Patagonia に学ぶ、Branding の勇気とセンス


*Photo; Saga, Japan


「何度かブランディング のプロジェクトを立ち上げましたが、あまり成果が上がりません。どうしてなんでしょうか?」と聞かれることが増えてきました。もちろん個々の事情もありますが、共通するのは「勇気とセンス」だと応えます。


パタゴニア、というブランドをご存知の方は多いと思います。アウトドアのウェアやギアを企画制作販売するアメリカの会社ですね。創業者が書いた「社員をサーフィンに行かせよう」いう本に、このブランドの有りようが伺えます。まあ、タイトルからもわかるように

ブランドを作るのは社員たちであり、その価値観と生き方そのものがブランドにつながる、という哲学を持っています。

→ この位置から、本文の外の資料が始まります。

Lemma list_containers_lines_witness :
  exists lines,
    (_list_containers live_services demo_ps_args live_st).1 = Ok lines
    /\ (strip ("c1" +:+ nl +:+ "c2" +:+ nl) = EmptyString -> lines = [])
    /\ (strip ("c1" +:+ nl +:+ "c2" +:+ nl) <> EmptyString ->
        lines <> [] /\ String.concat nl lines = strip ("c1" +:+ nl +:+ "c2" +:+ nl)
        /\ Forall (fun line => contains nl line = false) lines).
Proof.
  apply (list_containers_lines live_services demo_ps_args live_st
           ("c1" +:+ nl +:+ "c2" +:+ nl) live_st.1);
    [discriminate | discriminate | reflexivity].
Defined.

Lemma bind_ok {World A B : Type} (c : M World A) (k : A -> M World B)
    (st st' : St World) (a : A) :
  c st = (Ok a, st') -> bind c k st = k a st'.
Proof. intros H. unfold bind. rewrite H. reflexivity. Qed.

Lemma bind_raise {World A B : Type} (c : M World A) (k : A -> M World B)
    (st st' : St World) (e : exn) :
  c st = (Raise e, st') -> bind c k st = (Raise e, st').
Proof. intros H. unfold bind. rewrite H. reflexivity. Qed.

そのパタゴニア、ミッションステートメントを「故郷である地球を救うためにビジネスを営む」と昨年に変更しました。このステートメント変更の背景には、劇的に変わりつつ気候変動(彼らは気候危機、と呼んでいます)とビジネス環境の変化があります。

・いかに努力しようとも結局は自分たちが地球を壊してしまう、という客観的な事実に向き合う

・ビジネスを営むという概念そのものの改革に取り組む

姿勢があります。


自己を客観的に見つめ、その事実に基づいて方針を定義し直す。これには大きな勇気が必要です。さらに、この項でボクが言っているセンスとは「時代を見るセンス」です。もちろん言葉の選び方や美的なセンスも必要ですが、それ以上に高い視座を持ち、感覚を研ぎ澄ませることがブランディングの成功には必要なんです。

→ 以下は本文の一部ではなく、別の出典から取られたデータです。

(** The handler was entered and a heading is over the limit: the parser
    raises, and nothing is saved. *)
Lemma generate_run_long_heading (self : generator) (msgs : list message)
    (e file_name digits : string) (w : world) :
  first_long_heading msgs = Some digits →
  generate_test_plan self (Chat msgs (Some (ChatError e))) file_name w
  = (Raised (STR_TO_INT_ERROR (String.length digits)),
     World (stdout w ++ [ NL +:+ "Generating test plan...";
                          "Error generating test plan: " +:+ e;
                          FALLBACK_BANNER ])
           (files w) (unwritable w)).
Proof.
  intros Hlong.
  cbv [generate_test_plan try_except bind initiate_chat chat_error
       transcript raise ret lift].
  cbv [print]. rewrite emergency_run, Hlong. cbn [stdout files unwritable].
  cbn [fst snd stdout files unwritable]. by rewrite <- !app_assoc.
Qed.

(** The chat ended with an exception outside [Exception]: it goes through
    the handler untouched. *)
Lemma generate_run_interrupted (self : generator) (msgs : list message)
    (e file_name : string) (w : world) :
  generate_test_plan self (Chat msgs (Some (ChatInterrupt e))) file_name w
  = (Interrupted e,
     World (stdout w ++ [NL +:+ "Generating test plan..."]) (files w)
           (unwritable w)).
Proof. reflexivity. Qed.

(** The chat raised and the file cannot be opened. *)
Lemma generate_run_raised_refused (self : generator) (msgs : list message)
    (e file_name : string) (w : world) :
  let path := path_join (output_folder self) file_name in
  path ∈ unwritable w →
  first_long_heading msgs = None →
  generate_test_plan self (Chat msgs (Some (ChatError e))) file_name w
  = (Raised ("[Errno 13] Permission denied: " +:+ Repr.of_str path),
     World (stdout w ++ [ NL +:+ "Generating test plan...";
                          "Error generating test plan: " +:+ e;
                          FALLBACK_BANNER;
                          "Saving test plan to " +:+ path +:+ "..." ])
           (files w) (unwritable w)).
Proof.
  intros path Hw Hnone.
  cbv [generate_test_plan try_except bind initiate_chat chat_error
       transcript raise ret lift].
  cbv [print]. rewrite emergency_run, Hnone. cbn [stdout files unwritable].
  rewrite save_refused by done.
  cbn [fst snd stdout files unwritable]. by rewrite <- !app_assoc.
Qed.

(** The chat returned and the file cannot be opened: the first save
    raises, the handler runs, and the run ends with the parser's
    exception or with that of the second save. *)
Lemma generate_run_refused (self : generator) (msgs : list message)
    (file_name : string) (w : world) :
  let path := path_join (output_folder self) file_name in
  path ∈ unwritable w →
  ∃ log, (FALLBACK_BANNER ∈ log)
    ∧ generate_test_plan self (Chat msgs None) file_name w
      = (match first_long_heading msgs with
         | Some digits => Raised (STR_TO_INT_ERROR (String.length digits))
         | None =>
             Raised ("[Errno 13] Permission denied: " +:+ Repr.of_str path)
         end,
         World (stdout w ++ log) (files w) (unwritable w)).
Proof.
  intros path Hw.
  exists ([ NL +:+ "Generating test plan...";
            "Processing test plan results...";
            "Extracting test plan content..." ]
          ++ match scan_reversed (rev msgs) with
             | Some _ => []
             | None => ["No structured test plan found in the messages."]
             end
          ++ [ "Saving test plan to " +:+ path +:+ "...";
               "Error generating test plan: "
               +:+ "[Errno 13] Permission denied: " +:+ Repr.of_str path;
               FALLBACK_BANNER ]
          ++ match first_long_heading msgs with
             | Some _ => []
             | None => [ "Saving test plan to " +:+ path +:+ "..." ]
             end).
  split; [set_solver |].
  cbv [generate_test_plan try_except bind initiate_chat chat_error
       transcript raise ret lift].
  cbv [print]. rewrite process_run. cbn [stdout files unwritable].
  rewrite save_refused by done. cbn [stdout files unwritable].
  rewrite emergency_run.
  destruct (first_long_heading msgs) as [digits|]; cbn [stdout files unwritable].
  - cbn [fst snd stdout files unwritable]. do 2 f_equal.
    rewrite <- !app_assoc. simpl.
    by destruct (scan_reversed (rev msgs)).
  - rewrite save_refused by done.
    cbn [fst snd stdout files unwritable]. do 2 f_equal.
    rewrite <- !app_assoc. simpl.
    by destruct (scan_reversed (rev msgs)).
Qed.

今までの考え方にとらわれすぎると、ブランディングプロジェクトは失速します。そこから一歩踏み出すためには、勇気とセンスが必要なんだと、いつも痛切に感じます。


写真は、昨年撮った佐賀県の郊外でのものです。オーガニック・プロダクトの開発プロジェクトのために行った場所だったのですが、なんと緑の中にトトロが!!!右手にどん!と写っていました。

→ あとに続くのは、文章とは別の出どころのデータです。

(** [remove_item] succeeds exactly when the item is held in at least the
    requested quantity; it then frees [_get_item_slot_usage(item_name) *
    quantity] slots and leaves [held - quantity] of the item, dropping the
    entry when none is left. A refused removal changes nothing. *)
Theorem remove_item_slot_accounting (c : character) (item_name : string) (quantity : Z)
  (ok : bool) (c' : character) :
  remove_item c item_name quantity = (ok, c') ->
  if ok
  then exists held, inventory c !! item_name = Some held /\ quantity <= held /\
       get_used_inventory_slots c' =
         get_used_inventory_slots c - _get_item_slot_usage item_name * quantity /\
       inventory c' !! item_name = (if held =? quantity then None else Some (held - quantity))
  else c' = c /\ (forall held, inventory c !! item_name = Some held -> held < quantity).
Proof.
  unfold remove_item. destruct (inventory c !! item_name) as [held|] eqn:E.
  2:{ intros H. inversion H. split; [reflexivity | discriminate]. }
  destruct (Z.ltb_spec held quantity) as [Hlt|Hge].
  { intros H. inversion H. split; [reflexivity|]. intros h Eh. congruence. }
  set (c1 := if str_contains "backpack" (str_lower item_name)
             then set_bonus_inventory_slots c (bonus_inventory_slots c - 5 * quantity)
             else if str_contains "saddlebags" (str_lower item_name)
             then set_bonus_inventory_slots c (bonus_inventory_slots c - 8 * quantity)
             else c).
  assert (Hinv : inventory c1 = inventory c)
    by (subst c1; repeat destruct (str_contains _ _); reflexivity).
  assert (Hu : get_used_inventory_slots c1 = get_used_inventory_slots c)
    by (subst c1; repeat destruct (str_contains _ _); reflexivity).
  assert (Hu0 : get_used_inventory_slots c =
                get_used_inventory_slots (set_inventory c1 (delete item_name (inventory c1))) +
                _get_item_slot_usage item_name * held).
  { rewrite (used_slots_lookup c item_name held E), Hinv. reflexivity. }
  destruct (Z.leb_spec (held - quantity) 0) as [Hle|Hgt]; intros Hr; inversion Hr; subst; clear Hr;
    exists held; (split; [reflexivity|]); (split; [lia|]).
  - cbn [inventory set_inventory]. rewrite lookup_delete_eq.
    destruct (Z.eqb_spec held quantity); [|lia]. split; [|reflexivity].
    rewrite Hu0. subst. lia.
  - cbn [inventory set_inventory]. rewrite lookup_insert_eq.
    destruct (Z.eqb_spec held quantity); [lia|]. split; [|reflexivity].
    rewrite used_slots_insert, Hu0. lia.
Qed.

Lemma remove_item_slot_accounting_witness :
  let c := snd (add_item sample_character "Pistol" 3) in
  remove_item c "Pistol" 1 = (true, snd (remove_item c "Pistol" 1)) /\
  exists held, inventory c !! "Pistol"%string = Some held /\ 1 <= held /\
    get_used_inventory_slots (snd (remove_item c "Pistol" 1)) =
      get_used_inventory_slots c - _get_item_slot_usage "Pistol" * 1 /\
    inventory (snd (remove_item c "Pistol" 1)) !! "Pistol"%string =
      (if held =? 1 then None else Some (held - 1)).
Proof.
  intros c.
  assert (H : remove_item c "Pistol" 1 = (true, snd (remove_item c "Pistol" 1))) by reflexivity.
  split; [exact H|].
  exact (remove_item_slot_accounting c "Pistol" 1 true _ H).
Defined.

(** Adding a positive quantity of an item and removing the same quantity
    gives back the character exactly, for an item that is not a backpack or
    saddlebags, and for a single container, provided the held quantities
    were positive. *)
Theorem add_remove_round_trip (c : character) (item_name : string) (quantity : Z)
  (c1 : character) :
  is_container item_name = false \/ quantity = 1 ->
  1 <= quantity ->
  (forall k v, inventory c !! k = Some v -> 0 < v) ->
  add_item c item_name quantity = (true, c1) ->
  remove_item c1 item_name quantity = (true, c).
Proof.
  intros Hkind Hq Hpos Hadd. unfold add_item in Hadd.
  destruct (can_add_item c item_name quantity); cbn [negb] in Hadd; [|discriminate].
  injection Hadd as <-. unfold is_container in Hkind.
  destruct c as [n a l e d sp v f s sk hp mhp mv inv bs bb wp ar lc]; cbn in *.
  destruct (inv !! item_name) as [h|] eqn:E.
  - assert (Hh : 0 < h) by exact (Hpos _ _ E).
    destruct (str_contains "backpack" (str_lower item_name)) eqn:Eb;
    [|destruct (str_contains "saddlebags" (str_lower item_name)) eqn:Es];
    unfold remove_item; cbn; rewrite ?Eb, ?Es; rewrite lookup_insert_eq;
    destruct (Z.ltb_spec (h + quantity) quantity); try lia;
    destruct (Z.leb_spec (h + quantity - quantity) 0); try lia;
    unfold set_inventory, set_bonus_inventory_slots; cbn;
    rewrite insert_insert_eq; replace (h + quantity - quantity) with h by lia;
    rewrite insert_id by exact E; try reflexivity;
    (destruct Hkind as [Hk|Hk]; [discriminate | subst; f_equal; f_equal; lia]).
  - destruct (str_contains "backpack" (str_lower item_name)) eqn:Eb;
    [|destruct (str_contains "saddlebags" (str_lower item_name)) eqn:Es];
    unfold remove_item; cbn; rewrite ?Eb, ?Es; rewrite lookup_insert_eq;
    destruct (Z.ltb_spec quantity quantity); try lia;
    replace (quantity - quantity) with 0 by lia;
    unfold set_inventory, set_bonus_inventory_slots; cbn;
    rewrite delete_insert_id by exact E; try reflexivity;
    (destruct Hkind as [Hk|Hk]; [discriminate | subst; f_equal; f_equal; lia]).
Qed.

Lemma add_remove_round_trip_witness :
  let c := snd (add_item sample_character "Rope" 2) in
  (is_container "Canteen" = false \/ 3 = 1) /\ 1 <= 3 /\
  (forall k v, inventory c !! k = Some v -> 0 < v) /\
  add_item c "Canteen" 3 = (true, snd (add_item c "Canteen" 3)) /\
  remove_item (snd (add_item c "Canteen" 3)) "Canteen" 3 = (true, c).
Proof.
  intros c.
  assert (Hk : is_container "Canteen" = false \/ 3 = 1) by (left; reflexivity).
  assert (Hpos : forall k v, inventory c !! k = Some v -> 0 < v).
  { intros k v Hv. assert (Hc : inventory c = {[ "Rope"%string := 2 ]}) by reflexivity.
    rewrite Hc in Hv. apply lookup_singleton_Some in Hv as [_ <-]. lia. }
  assert (Ha : add_item c "Canteen" 3 = (true, snd (add_item c "Canteen" 3))) by reflexivity.
  split; [exact Hk|]. split; [lia|]. split; [exact Hpos|]. split; [exact Ha|].
  exact (add_remove_round_trip c "Canteen" 3 _ Hk ltac:(lia) Hpos Ha).
Defined.

(** * Further properties of saving and loading *)

(** Loading what [to_dict] saved, into any character object, gives back the
    saved character; only a character saved with [movement = 0] comes back
    with its derived stats recomputed, by the legacy check of [from_dict]. *)
Theorem from_dict_to_dict (self c : character) :
  from_dict self (to_dict c) =
  Some (if movement c =? 0 then calculate_derived_stats c else c).
Proof.
  destruct c as [n a l e d sp v f s sk hp mhp mv inv bs bb wp ar lc]. reflexivity.
Qed.

Lemma counts_fold (l : list string) (inv : gmap string Z) (k : string) :
  fold_left (fun inv item =>
               match inv !! item with
               | Some q => <[item := q + 1]> inv
               | None => <[item := 1]> inv
               end) l inv !! k =
  match inv !! k, count_occ string_dec l k with
  | Some q, n => Some (q + Z.of_nat n)
  | None, O => None
  | None, n => Some (Z.of_nat n)
  end.
Proof.
  revert inv. induction l as [|x l IH]; intros inv; simpl.
  - destruct (inv !! k); [f_equal; lia | reflexivity].
  - rewrite IH. destruct (string_dec x k) as [<-|Hne].
    + destruct (inv !! x) as [q|] eqn:E; rewrite lookup_insert_eq;
      destruct (count_occ string_dec l x); f_equal; lia.
    + destruct (inv !! x); rewrite lookup_insert_ne by congruence; reflexivity.
Qed.

(** An old save file whose [inventory] is a list of item names loads as
    [to_dict]'s data would, with the inventory dict mapping each listed item
    to the number of times it occurs in the list. *)
Theorem from_dict_legacy_inventory (self c : character) (old_inventory : list string) :
  let data := map (fun kv => if String.eqb (fst kv) "inventory"
                             then ("inventory"%string, PyStrList old_inventory) else kv)
                  (to_dict c) in
  exists c', from_dict self data = Some c' /\
    c' = set_inventory (if movement c =? 0 then calculate_derived_stats c else c)
           (list_to_counts old_inventory) /\
    forall k, inventory c' !! k =
      match count_occ string_dec old_inventory k with
      | O => None
      | n => Some (Z.of_nat n)
      end.
Proof.
  destruct c as [n a l e d sp v f s sk hp mhp mv inv bs bb wp ar lc].
  eexists. split; [|split; [reflexivity|]].
  { unfold from_dict.
    match goal with
    | |- match fold_left ?g ?data ?init with _ => _ end = _ =>
        assert (Hfold : fold_left g data init =
                  Some (mkCharacter n a l e d sp v f s sk hp mhp mv (inventory self) bs bb wp ar lc,
                        Some old_inventory)) by reflexivity;
        rewrite Hfold
    end.
    cbn [movement]. destruct (mv =? 0); reflexivity. }
  intros k. destruct (mv =? 0); cbn [inventory set_inventory];
  unfold list_to_counts; rewrite counts_fold; rewrite lookup_empty; reflexivity.
Qed.

(** * Further properties of [apply_age_effects] *)

Lemma age_frame_setattr (c : character) (a : attribute) (v : Z) :
  age_frame (setattr c a v) = age_frame c /\ skill_points (setattr c a v) = skill_points c.
Proof. destruct a; split; reflexivity. Qed.

Lemma boost_frame fr sp : preserves (frame_is fr sp) _apply_random_attribute_boost.
Proof.
  intros w H. rewrite boost_spec.
  destruct (List.filter _ _) as [|x l]; [exact H|].
  cbv beta iota zeta.
  match goal with
  | |- context [(x :: l) !! ?i] => destruct ((x :: l) !! i) as [a|]; [|exact H]
  end.
  unfold frame_is in *. cbn [chr snd]. rewrite (proj1 (age_frame_setattr _ _ _)),
    (proj2 (age_frame_setattr _ _ _)). exact H.
Qed.

Lemma lose_frame fr sp : preserves (frame_is fr sp) _lose_random_attribute.
Proof.
  intros w H. rewrite lose_spec.
  destruct (List.filter _ _) as [|x l]; [exact H|].
  cbv beta iota zeta.
  match goal with
  | |- context [(x :: l) !! ?i] => destruct ((x :: l) !! i) as [a|]; [|exact H]
  end.
  unfold frame_is in *. cbn [chr snd]. rewrite (proj1 (age_frame_setattr _ _ _)),
    (proj2 (age_frame_setattr _ _ _)). exact H.
Qed.

Lemma vigor_test_frame fr sp : preserves (frame_is fr sp) _make_vigor_test.
Proof.
  intros w H. rewrite vigor_test_spec. cbv zeta.
  destruct (List.filter _ _).
  - apply lose_frame. exact H.
  - exact H.
Qed.

Lemma preserves_after (P : world -> Prop) (m k : M unit) (w : world) :
  P (snd (m w)) -> preserves P k -> P (snd ((m ;;; k) w)).
Proof.
  intros Hm Hk. unfold bind. destruct (m w) as [[] w']. apply Hk, Hm.
Qed.

(** [apply_age_effects] changes no field but the attributes, the skill
    points and the derived stats, and adds exactly the age bracket's skill
    points (none outside ages 14 to 57): vigor tests and boosts never touch
    the skill points, the name, the age, the money, the skills or the
    inventory. *)
Theorem apply_age_effects_frame (w : world) :
  let c := chr w in
  let c' := chr (snd (apply_age_effects w)) in
  age_frame c' = age_frame c /\
  skill_points c' =
    skill_points c +
    (if (14 <=? age c) && (age c <=? 57)
     then match lookup_age_entry age_table (age c) with
          | Some e => entry_skill_points e
          | None => 0
          end
     else 0).
Proof.
  cbv zeta.
  destruct (lookup_age_entry age_table (age (chr w))) as [e|] eqn:He.
  - destruct (Z.leb_spec 14 (age (chr w))); [destruct (Z.leb_spec (age (chr w)) 57)|].
    + rewrite (apply_age_effects_in_range w e) by (auto; lia). cbn [andb].
      apply (preserves_after
               (frame_is (age_frame (chr w)) (skill_points (chr w) + entry_skill_points e))).
      * split; reflexivity.
      * repeat apply preserves_seq; auto using boost_frame, vigor_test_frame with preserves.
        intros w' [H1 H2]. unfold frame_is. unfold modify_self, bind, get_self, put_self.
        cbn [snd chr]. rewrite <- H1, <- H2. destruct (chr w'); split; reflexivity.
    + unfold apply_age_effects, bind, get_self.
      destruct (Z.leb_spec 14 (age (chr w))); [|lia].
      destruct (Z.leb_spec (age (chr w)) 57); [lia|].
      simpl. split; [reflexivity | lia].
    + unfold apply_age_effects, bind, get_self.
      destruct (Z.leb_spec 14 (age (chr w))); [lia|].
      simpl. split; [reflexivity | lia].
  - rewrite (apply_age_effects_out_of_range w He).
    cbn [snd]. split; [reflexivity|].
    destruct ((14 <=? age (chr w)) && (age (chr w) <=? 57)); lia.
Qed.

あまり本文と関係ないような写真ですいません。でも、なんだか、地球のことをしっかりと考えようと思ったときに、この写真が思い出されたんです。地球環境を守るということは、本当に身近な自然に目を凝らすことから始まるんだよなあ、って。小さなことから、始めています。自然はサボりません。ボクもさぼらず、ひとつずつ、です。